THE PRODUCTION WRAPPED in early 1978, and Cimino went into an editing process that, like Bertolucci’s on 1900 and Scorsese’s on New York, New York, was not only protracted in itself but guaranteed to produce a protracted film. When he finally delivered a cut to Universal Pictures, which had paid for it, executives were chagrined to see that the opening sequences—the steel mills and bars and bowling alleys, a wedding and a hunting trip—lasted well over an hour. Audiences would have to sit through more than half the length of a standard feature film before the truly harrowing Vietnam sequences, the stuff they could sell, began. The whole picture ran beyond three hours, and although the studio wanted him to trim as much as an hour, Cimino was adamant that he needed every minute of it. There was a brief war between the director and the executives—at one point Cimino threatened to “kidnap” the negative of the film from the editing rooms. At great pains, he managed to put together a compromise edit of two hours and forty minutes, and, perversely, the studio didn’t like the result. “We had every right to cut it,” said Universal production boss Ned Tanen. “Instead, when the director took 20 minutes out, we told him to put it back.”

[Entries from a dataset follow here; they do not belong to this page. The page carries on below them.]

Lemma elem_of_listing_candidates (w : World) (dir : string)
    (cm : gmap Triple string) (p : string) :
  p ∈ listing_candidates w dir cm <->
  exists classes T, classes ∈ w_listdir w dir /\ 0 <= find classes "smali" /\
    T ∈ dom cm /\ p = smali_path_of dir classes T.
Proof.
  unfold listing_candidates. rewrite list_elem_of_bind. split.
  - intros (classes & Hp & Hc).
    apply list_elem_of_fmap in Hp as (T & -> & HT).
    apply list_elem_of_fmap in HT as ([T' code] & -> & HT).
    apply list_elem_of_In, filter_In in Hc as [Hc Hsm].
    exists classes, T'. split_and!; [by apply list_elem_of_In|lia| |done].
    rewrite (w_items_perm w) in HT. apply elem_of_map_to_list in HT.
    by apply elem_of_dom.
  - intros (classes & T & Hc & Hsm & HT & ->).
    apply elem_of_dom in HT as [code HT]. exists classes. split.
    + apply list_elem_of_fmap. exists T. split; [done|].
      apply list_elem_of_fmap. exists (T, code). split; [done|].
      rewrite (w_items_perm w). by apply elem_of_map_to_list.
    + apply list_elem_of_In, filter_In. split; [by apply list_elem_of_In|].
      by apply Z.leb_le.
Qed.

(** X12. [native_compiled_dexes] writes no file but listings: a file
    whose text it changes is a file of the state at a path made of the
    decompiled package, an entry of it whose name contains [smali], and
    the class of a compiled method without its first and last
    character. With no compiled method it changes nothing at all. *)
Theorem native_compiled_dexes_touches_only_listings (w : World)
    (decompiled_dir : string) (compiled_methods : gmap Triple string)
    (st : St) (p : string) :
  files (snd (native_compiled_dexes w decompiled_dir compiled_methods st)) !! p
  <> files st !! p ->
  p ∈ dom (files st) /\
  exists classes T,
    classes ∈ w_listdir w decompiled_dir /\ 0 <= find classes "smali" /\
    T ∈ dom compiled_methods /\ p = smali_path_of decompiled_dir classes T.
Proof.
  rewrite native_compiled_dexes_run. intros [Hin Hdom]%forM_patch_changed.
  split; [done|]. apply elem_of_listing_candidates.
  apply list_elem_of_In, filter_In in Hin as [Hin _]. by apply list_elem_of_In.
Qed.

Lemma forM_patch_effect (cm : gmap Triple string) (l : list string) : forall st,
  (forall p, p ∈ l -> exists text, files st !! p = Some text /\
     native_class_methods (native_class_methods text cm) cm
     = native_class_methods text cm) ->
  fst (forM (patch_listing cm) l st) = Val tt /\
  (forall p text, p ∈ l -> files st !! p = Some text ->
     files (snd (forM (patch_listing cm) l st)) !! p
     = Some (native_class_methods text cm)).
Proof.
  induction l as [|p0 l IH]; intros st Hl; cbn [forM].
  - split; [done|]. intros p text Hp. by apply elem_of_nil in Hp.
  - unfold bind. rewrite patch_listing_run.
    destruct (Hl p0) as (text0 & Hp0 & Hidem0); [apply list_elem_of_here|].
    rewrite Hp0.
    match goal with |- context [forM _ l ?s] => set (st1 := s) end.
    assert (forall p, files st1 !! p =
              if decide (p = p0) then Some (native_class_methods text0 cm)
              else files st !! p) as Hst1.
    { intros p. subst st1. cbn [files]. destruct (decide (p = p0)) as [->|Hne].
      - by rewrite lookup_insert_eq.
      - by rewrite lookup_insert_ne. }
    destruct (IH st1) as [Hval Heff].
    { intros p Hp. rewrite Hst1. destruct (decide (p = p0)) as [->|Hne].
      - eexists. split; [done|]. by rewrite Hidem0.
      - apply Hl. by apply list_elem_of_further. }
    split; [done|]. intros p text Hp Htext.
    destruct (decide (p ∈ l)) as [Hin|Hnot].
    + destruct (decide (p = p0)) as [->|Hne].
      * rewrite Hp0 in Htext. injection Htext as <-.
        rewrite (Heff p0 (native_class_methods text0 cm)); [by rewrite Hidem0|done|].
        rewrite Hst1. by rewrite decide_True.
      * apply Heff; [done|]. rewrite Hst1. by rewrite decide_False.
    + apply elem_of_cons in Hp as [->|?]; [|done].
      rewrite Hp0 in Htext. injection Htext as <-.
      destruct (decide (files (snd (forM (patch_listing cm) l st1)) !! p0
                        = files st1 !! p0)) as [->|Hne].
      * rewrite Hst1. by rewrite decide_True.
      * by apply forM_patch_changed in Hne as [? _].
Qed.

But there were other pressures. Cimino and Universal knew that Francis Coppola was editing Apocalypse Now after almost a decade of development and production, and they felt that they had to beat that film into theaters or risk failure by comparison. What was more, the thinking around the studio was that The Deer Hunter, with its impressive length and punishing emotions, would need boosts from critics and awards to have a chance of succeeding in ticket-buying America. They decided to release the film in two stages: first, a one-week, nine-screening, reserved-seat engagement in New York at the end of the year, to qualify the film for Academy Award consideration, then a normal if slow rollout in February, just after Oscar nominations were announced. The unusual strategy prompted wags to start referring to The Deer Hunter as “Apocalypse First” and to encourage some of the most egoistic tendencies in Cimino, who told the New York Times that Coppola had visited his New York hotel suite to declare, “You beat me, baby.” And his ego was, if anything, bolstered by the response the film got from critics and audiences.